My rifle was getting wet every day, it's blued not stainless. I carried it horizontal so the water didn't get down inside the barrel but I could see water and snow on the barrel and bolt. It's a decent rifle, Remington CDL, I just couldn't cough up the extra for stainless. Every night in my tent I took the bolt out, opened the magazine, wiped everything down and set it close enough to the stove to get some heat but not close enough to warm up too quickly. Then I'd put a couple drops of oil on a dry clean paper towel and wipe it down again. Too much oil can get into the spring and the firing pin, and someday when the temps fall far below zero you pull the trigger and the pin fails to hit the primer.

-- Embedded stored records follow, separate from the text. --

(** C22: the WebSocket upgrade, on a response without headers, never ends the
    process. It returns true exactly for an opening handshake (a GET with the
    three headers and a key), and then answers 101 with the accept value of
    RFC 6455, the base64 of the SHA-1 of the key and the GUID; otherwise it
    answers 400 with the reason, the first of the conditions that the request
    fails. The kernel decides how much of the one answer goes out: all of it,
    when it takes what it is given. *)
Theorem upgrade_handshake (SHA1 : bytes → bytes) (j3 j4 : bytes) ctx :
  (∀ d, bytes_ok d → bytes_ok (SHA1 d) ∧ length (SHA1 d) = 20%nat) →
  length j3 = 3%nat → length j4 = 4%nat →
  HttpFacts.conn_ok ctx → res_header (response ctx) = [] → HttpFacts.tx_ok (tx (sk (conn ctx))) →
  let key := Request.get_header (str "sec-websocket-key") (request ctx) in
  bytes_ok key →
  ∃ ok ctx', Response.upgrade SHA1 j3 j4 ctx = Ok (ok, ctx') ∧
    (ok = true ↔ HttpSpec.opening_handshake (request ctx)) ∧
    request ctx' = request ctx ∧
    let answer := match HttpSpec.refusal (request ctx) with
      | None => HttpSpec.switching_protocols (keep_alive ctx) (SHA1 (key ++ HttpSpec.guid))
      | Some why => HttpSpec.refused (keep_alive ctx) why
      end in
    sent (sk (conn ctx')) = sent (sk (conn ctx)) ++ HttpSpec.delivered (sk (conn ctx)) answer ∧
    (tx (sk (conn ctx)) = [] → sent (sk (conn ctx')) = sent (sk (conn ctx)) ++ answer).
Proof.
  intros Hsha Hj3 Hj4 Hok Hh Htx key Hkey. pose proof (HttpSpec.refusal_none (request ctx)) as Hno.
  pose proof (UpgradeFacts.upgrade_ok SHA1 j3 j4 Hsha Hj3 Hj4 ctx Hok Hh Htx Hkey) as H.
  destruct (HttpSpec.refusal (request ctx)) as [why|].
  - destruct H as (ctx' & -> & Hr & Hs & _). exists false, ctx'. split; [done|]. split; [rewrite <- Hno; by split|]. split; [done|].
    split; [done|]. intros E. by rewrite Hs, HttpSpec.delivered_all.
  - destruct H as (ctx' & -> & Hr & Hs & _). exists true, ctx'. split; [done|]. split; [rewrite <- Hno; by split|]. split; [done|].
    split; [done|]. intros E. by rewrite Hs, HttpSpec.delivered_all.
Qed.

(** The header lines of a region, whatever they are, end up in the map of
    the request under their names in lower case: as a finite map it is the
    lines over what was there, the last line of a name first. Looking a name up
    with [get_header] therefore ignores the case the client used, and nothing
    else of the request changes. *)
Theorem header_lines_collected (buf : bytes) (lines : list CollectFacts.line) ctx :
  Forall (CollectFacts.line_ok buf) lines → StdMap.ordered (req_header (request ctx)) →
  ∃ ctx', Parse.run_callbacks buf (lines ≫= CollectFacts.line_callbacks) ctx = Ok ctx' ∧
    StdMap.ordered (req_header (request ctx')) ∧
    StdMap.to_gmap (req_header (request ctx')) =
      list_to_map (reverse (CollectFacts.line_pair buf <$> lines)) ∪ StdMap.to_gmap (req_header (request ctx)) ∧
    (∀ name, Request.get_header name (request ctx') =
      default [] (StdMap.to_gmap (req_header (request ctx')) !! name)) ∧
    path (request ctx') = path (request ctx) ∧ body (request ctx') = body (request ctx) ∧
    method (request ctx') = method (request ctx) ∧ response ctx' = response ctx.
Proof.
  intros Hl Ho. destruct (CollectFacts.run_lines buf lines ctx Hl) as (ctx' & H & Hr & _ & _ & Hp).
  exists ctx'. rewrite Hr. cbn [req_header Request.set_header path body method].
  pose proof (StdMap.assign_all_ordered (CollectFacts.line_pair buf <$> lines) _ Ho) as Ho'.
  split_and!; try done; [by apply StdMap.assign_all_to_gmap|].
  intros name. unfold Request.get_header. cbn [req_header Request.set_header].
  rewrite StdMap.find_to_gmap by done. by destruct (_ !! name).
Qed.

That night the temperature finally dropped. Plus Nine degrees when I went out at ten.
Later when I went out in the middle of the night it was for real cold. I noticed a yote had walked up the road and he had taken a leak right in front of my tent.
She actually, don't know why we consider coyotes to be he.

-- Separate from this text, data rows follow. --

Lemma serve_file_shrinks f ctx ctx' : serve_file open_file junk f ctx = Ok ctx' → shrinks ctx ctx'.
Proof.
  unfold serve_file. destruct (open_file f) as [data|]; intros H.
  - apply outcome_bind_inv in H as (c & H & E). apply (keeps_shrinks _ _ _ (keeps_end _ _)) in H.
    injection E as <-. etrans; [exact H|]. split; [|done]. unfold left. cbn. unfold sendfile.
    by destruct (tx (sk (conn c))) as [|[]].
  - by apply (keeps_shrinks _ _ _ (keeps_end _ _)) in H.
Qed.

Lemma handle_request_shrinks recved ctx go ctx' :
  handle_request execute SHA1 j3 j4 stat open_file junk s recved ctx = Ok (go, ctx') →
  shrinks ctx ctx' ∧ cread_buf (conn ctx') ≠ None.
Proof.
  unfold handle_request. intros H. apply outcome_bind_inv in H as (c1 & H1 & H).
  apply shrinks_parse in H1 as [H1 R1]. apply outcome_bind_inv in H as (p & _ & H).
  apply outcome_bind_inv in H as ([g c2] & H2 & H).
  assert (H3 : shrinks c1 c2).
  { clear H. destruct (negb _).
    { apply outcome_bind_inv in H2 as (c & H2 & E). injection E as _ <-. by eapply serve_file_shrinks. }
    destruct (get_http_handler p s) as [h|] eqn:Eh.
    { apply get_handler_in in Eh as (k & Hk). unfold call_http_handler in H2. destruct (Request.has_sec_websocket_key _).
      - apply outcome_bind_inv in H2 as (c & H2 & E). injection E as _ <-. by eapply shrinks_bad_request.
      - apply outcome_bind_inv in H2 as (c & H2 & E). injection E as _ <-. by eapply Hhttp. }
    destruct (get_websocket_handler p s) as [h|] eqn:Ew.
    { apply get_handler_in in Ew as (k & Hk). unfold call_websocket_handler in H2.
      apply outcome_bind_inv in H2 as ([ok c] & H2 & E). apply shrinks_upgrade in H2.
      destruct ok; cbn [negb] in E; [|by injection E as _ <-].
      apply outcome_bind_inv in E as (c3 & H3 & E). injection E as _ <-. etrans; [exact H2|by eapply Hws]. }
    apply outcome_bind_inv in H2 as (c & H2 & E). injection E as _ <-. by eapply shrinks_not_found. }
  assert (H4 : shrinks c2 ctx').
  { destruct (negb g); [by injection H as _ <-|].
    destruct (keep_alive c2); cbn [negb] in H; injection H as _ <-; [by apply shrinks_same|done]. }
  split; [etrans; [exact H1|etrans; [exact H3|exact H4]]|]. apply H4, H3, R1.
Qed.
(** [parse_setting_frame(frame)]; the fuel is the number of bytes. *)
Definition parse_setting_frame (f : frame) c : outcome (Z * client D I) :=
  match Codec.parse_settings change_table_size (S (Z.to_nat (payload_length f))) (frame_memory c)
          (payload f) (payload_length f) 0 (deflater c) (remote_settings c) with
  | None => UB
  | Some r =>
      '(value, ok, d, remote) ← r;
      let c := set_remote remote d c in
      if negb ok then Ok (FSW_ERR, c)
      else
        ack ← Codec.set_frame_header ack_buf FSW_HTTP2_TYPE_SETTINGS 0 FSW_HTTP2_FLAG_ACK (stream_id f);
        '(sent, c) ← send ack FSW_HTTP2_FRAME_HEADER_SIZE c;
        Ok (if negb sent then FSW_ERR else i32 value, c)
  end.

(** The string of an array that nghttp2 terminates. *)
Definition c_string (a : bytes) : bytes := match c_str (a ++ [0]) with Ok s => s | _ => [] end.

(** What a header does to the response. *)
Definition store_header (name value : bytes) (r : response) : response :=
  let status :=
    match name with
    | 58 :: rest => (zlen name - 1 =? 6) && (strncasecmp 6 (rest ++ [0]) (str "status" ++ [0]) =? 0)
    | _ => false
    end in
  if status then Resp.set_status (i32 (atoi (c_string value))) (err_code r) r
  else Resp.set_header (StdMap.assign (c_string name) (c_string value) (rs_header r)) r.

(** [parse_header_stop(inflate_flags, inlen)]: [final] is the flag of the last
    header. *)
Definition parse_header_stop (final : bool) (inlen : Z) (i : I) : bool * I :=
  (final || (inlen =? 0), if final then inflate_end_headers i else i).

(** The loop of [parse_frame_header]; the response is the local
    copy. [None] is fuel exhausted. *)
Fixpoint inflate_loop (fuel : nat) (mem : bytes) (pos inlen : Z) (final : bool) (i : I) (r : response) :
    option (outcome (Z * I * response)) :=
  let '(stop, i) := parse_header_stop final inlen i in
  if stop then Some (Ok (FSW_OK, i, r))
  else match fuel with
  | O => None
  | S fuel =>
      match mem_read mem pos inlen with
      | Ok data =>
          let '(rv, emit, final, i) := inflate_hd i data in
          if rv <? 0 then Some (Ok (FSW_ERR, i, r))
          else inflate_loop fuel mem (pos + rv) (inlen - rv) final i
                 (match emit with Some (name, value) => store_header name value r | None => r end)
      | Exit => Some Exit
      | UB => Some UB
      end
  end.

(** [parse_frame_header(frame)]: [Response response = frame->stream->response]
    is a copy, which the function drops. *)
Definition parse_frame_header (fuel : nat) (f : frame) (p : option nat) c : option (outcome (Z * client D I)) :=
  match deref p c with
  | Ok st =>
      match inflate_loop fuel (frame_memory c) (payload f) (payload_length f) false (inflater c) (st_response st) with
      | Some r => Some ('(ret, i, _) ← r; Ok (ret, set_inflater i c))
      | None => None
      end
  | Exit => Some Exit
  | UB => Some UB
  end.

(** [parse_payload(frame)] *)
Definition parse_payload (f : frame) (p : option nat) c : outcome (client D I) :=
  st ← deref p c;
  let st := if Z.land (flags f) FSW_HTTP2_FLAG_END_STREAM =? 0
            then Stream.set_flags (Z.lor (st_flags st) FSW_HTTP2_STREAM_PIPELINE_RESPONSE) st else st in
  if 0 <? payload_length f then
    let b := match st_buffer st with Some b => b | None => Buffer.make READ_BUF_MAX_SIZE end in
    b ← Buffer.append_raw b (drop (Z.to_nat (payload f)) (frame_memory c)) (payload_length f);
    let c := set_local (Settings.set_window_size (u32 (window_size (local_settings c) - payload_length f)) (local_settings c)) c in
    let st := Stream.set_local_window (u32 (local_window_size st - payload_length f)) (Stream.set_buffer b st) in
    Ok (update_stream p (λ _, st) c)
  else Ok (update_stream p (λ _, st) c).

(** The end of [parse_frame]: the stream is complete. *)
Definition end_of_stream (f : frame) (p : option nat) (value : Z) c : outcome (fswReturn_code * client D I) :=
  st ← deref p c;
  let st := if type f =? FSW_HTTP2_TYPE_RST_STREAM
            then Stream.set_response (Resp.set_status (-3) value (st_response st)) st else st in
  match st_buffer st with
  | Some b =>
      if 0 <? _length b then
        body ← mem_read (_buffer b) 0 (_length b);
        b ← Buffer.clear b;
        Ok (FSW_READY, update_stream p (λ _, Stream.set_buffer b (Stream.set_response (Resp.set_body body (st_response st)) st)) c)
      else Ok (FSW_READY, update_stream p (λ _, st) c)
  | None => Ok (FSW_READY, update_stream p (λ _, st) c)
  end.

(** The types of frame that [parse_frame] leaves alone. *)
Definition ignored (t : Z) : bool :=
  (t =? FSW_HTTP2_TYPE_WINDOW_UPDATE) || (t =? FSW_HTTP2_TYPE_PING) || (t =? FSW_HTTP2_TYPE_GOAWAY) ||
  (t =? FSW_HTTP2_TYPE_RST_STREAM) || (t =? FSW_HTTP2_TYPE_PUSH_PROMISE).

(** [parse_frame(frame)] *)
Definition parse_frame (fuel : nat) (f : frame) (p : option nat) c : option (outcome (fswReturn_code * client D I)) :=
  let c := if last_stream_id c <? next_stream_id c then set_ids (next_stream_id c) (next_stream_id c) c else c in
  if type f =? FSW_HTTP2_TYPE_SETTINGS then Some ('(_, c) ← parse_setting_frame f c; Ok (FSW_CONTINUE, c))
  else if ignored (type f) then Some (Ok (FSW_CONTINUE, c))
  else
    match
      (if type f =? FSW_HTTP2_TYPE_HEADERS then
         match parse_frame_header fuel f p c with Some r => Some (snd <$> r) | None => None end
       else if type f =? FSW_HTTP2_TYPE_DATA then Some (parse_payload f p c)
       else Some (Ok c))
    with
    | None => None
    | Some r =>
        Some (c ← r;
          if negb (Z.land (flags f) FSW_HTTP2_FLAG_END_STREAM =? 0) || (type f =? FSW_HTTP2_TYPE_RST_STREAM)
             || (type f =? FSW_HTTP2_TYPE_GOAWAY)
          then end_of_stream f p 0 c else Ok (FSW_CONTINUE, c))
    end.

(** [recv_reponse()] *)
Fixpoint recv_reponse (fuel : nat) c : option (outcome (response * client D I)) :=
  match fuel with
  | O => None
  | S fuel =>
      match recv_frame c with
      | Ok (f, p, c) =>
          match parse_frame fuel f p c with
          | Some (Ok (ret, c)) =>
              if bool_decide (ret = FSW_READY) then Some (st ← deref p c; Ok (st_response st, c))
              else recv_reponse fuel c
          | Some Exit => Some Exit
          | Some UB => Some UB
          | None => None
          end
      | Exit => Some Exit
      | UB => Some UB
      end
  end.

End client.
End Client.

I guess I could have started driving the road looking for other places to hunt. I'm not real big on driving around. It was late for anything up at eight thousand feet anyway but there was very little snow.
The last day I went for a walk down further to the creek where it got squeezed from both sides by an outcropping. There was no crossing and I followed the edge of the rock to where it sunk back into the hill again.
I'm not sure if the cattle keep the elk away or not. Half the number of cattle on the range as there were at the time I was born so I don't begrudge the multiple use of our forests. Probably better than a ski resort. I wouldn't call the area over grazed, the grass was eaten for sure but many many other plants were doing fine, thriving even. Creek had plankton, green stuff. Stream banks didn't seem especially eroded, no areas were denuded due to hooves or grazing.
Creek with snow.
My elk tag was also good at one specific unit along the front range. I've been there many times before and it was unchanged. Lots of sign from before the season in the form of scat, almost no recent tracks. Almost is an important difference. Elk did sometimes wander through, people do take animals from that unit. Unlike on the other side of the mountain public land comes in small doses and its surrounded by private.
The last day there was a brisk wind and I hiked up on top of the highest hill. While headed down the back side I smelled elk. They have an unmistakable odor that comes from their hide. I saw nothing but walking directly into the wind I came on the small pile of hay that used to be the contents of an elk's stomach. The only remains of a gut pile. It was just uphill from a large downed tree. Ten feet above it was a wide patch of dried blood from where someone had cleaned an elk. The lack of carcass had me guessing. How does one drag a 600lb animal off a steep tree covered hill like that. It wasn't until I continued walking downhill that I came on the remains of the ribs attached to the spine. A bear had been at it. No legs, no head.
As always I took a careful look. Slight saw mark at the top of the vertebrate. You need to take the head to prove you've taken a legal bull, four points one side or brow tine greater than 5"s. The lack of leg bones indicated the carcass had been quartered rather than deboned. The carcass was at least a couple weeks old.
It's an indicator of just how strong an elk's scent is that I could smell the scent from the hide a couple weeks after it had been rolled on the ground while cleaning. It's certainly not that I have a sensitive nose, I smoked heavily through my younger years. I'm familiar with the smell from skinning other elk and so forth. The smell isn't strong but it does have carrying power. It doesn't take much to leave a smell.
This is the part where I'm supposed to say how many intangible benefits I got from an unsuccessful hunt, but I won't. You get an animal or you don't. Failure is a familiar part of elk hunting, especially a new or heavily trafficked area. The average success throughout the Rocky Mountains is 20%, and it's not for lack of trying.